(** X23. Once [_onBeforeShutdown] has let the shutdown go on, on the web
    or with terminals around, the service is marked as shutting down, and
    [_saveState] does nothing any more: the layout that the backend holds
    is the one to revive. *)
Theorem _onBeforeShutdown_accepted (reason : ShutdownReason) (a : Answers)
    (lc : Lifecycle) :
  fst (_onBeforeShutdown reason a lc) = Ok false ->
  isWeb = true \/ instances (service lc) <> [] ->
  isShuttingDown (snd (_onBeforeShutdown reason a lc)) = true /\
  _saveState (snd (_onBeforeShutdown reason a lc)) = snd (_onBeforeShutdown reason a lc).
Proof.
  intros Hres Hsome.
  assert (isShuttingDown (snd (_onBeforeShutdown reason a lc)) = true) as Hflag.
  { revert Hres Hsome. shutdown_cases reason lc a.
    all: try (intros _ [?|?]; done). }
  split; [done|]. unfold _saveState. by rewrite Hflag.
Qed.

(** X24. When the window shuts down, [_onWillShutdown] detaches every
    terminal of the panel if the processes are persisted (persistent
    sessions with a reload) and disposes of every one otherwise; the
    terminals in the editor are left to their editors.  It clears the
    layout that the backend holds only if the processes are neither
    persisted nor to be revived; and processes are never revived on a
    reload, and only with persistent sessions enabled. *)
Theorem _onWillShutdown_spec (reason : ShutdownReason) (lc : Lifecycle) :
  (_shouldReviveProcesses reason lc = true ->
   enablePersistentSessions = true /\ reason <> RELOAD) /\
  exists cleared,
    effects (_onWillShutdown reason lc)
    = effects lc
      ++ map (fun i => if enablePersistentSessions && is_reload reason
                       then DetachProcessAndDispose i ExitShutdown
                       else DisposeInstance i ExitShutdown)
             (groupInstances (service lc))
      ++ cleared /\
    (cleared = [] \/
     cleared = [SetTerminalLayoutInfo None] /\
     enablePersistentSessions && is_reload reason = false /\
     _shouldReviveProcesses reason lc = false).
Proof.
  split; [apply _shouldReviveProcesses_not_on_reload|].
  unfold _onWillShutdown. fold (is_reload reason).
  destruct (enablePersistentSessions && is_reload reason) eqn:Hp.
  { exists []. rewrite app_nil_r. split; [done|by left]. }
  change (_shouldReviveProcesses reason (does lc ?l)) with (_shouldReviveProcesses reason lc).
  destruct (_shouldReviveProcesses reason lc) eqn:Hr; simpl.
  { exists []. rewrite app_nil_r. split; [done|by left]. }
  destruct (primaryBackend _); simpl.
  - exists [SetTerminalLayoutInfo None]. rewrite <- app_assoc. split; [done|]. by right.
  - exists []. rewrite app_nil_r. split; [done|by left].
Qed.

__________

**WHAT IS BEING ASKED**
What you return must match, line for line, the data from the line containing "split; [apply _shouldReviveProcesses_not_on_reload|]." to its end, both ends included.

**PROBLEM SOLUTION**
  split; [apply _shouldReviveProcesses_not_on_reload|].
  unfold _onWillShutdown. fold (is_reload reason).
  destruct (enablePersistentSessions && is_reload reason) eqn:Hp.
  { exists []. rewrite app_nil_r. split; [done|by left]. }
  change (_shouldReviveProcesses reason (does lc ?l)) with (_shouldReviveProcesses reason lc).
  destruct (_shouldReviveProcesses reason lc) eqn:Hr; simpl.
  { exists []. rewrite app_nil_r. split; [done|by left]. }
  destruct (primaryBackend _); simpl.
  - exists [SetTerminalLayoutInfo None]. rewrite <- app_assoc. split; [done|]. by right.
  - exists []. rewrite app_nil_r. split; [done|by left].
Qed.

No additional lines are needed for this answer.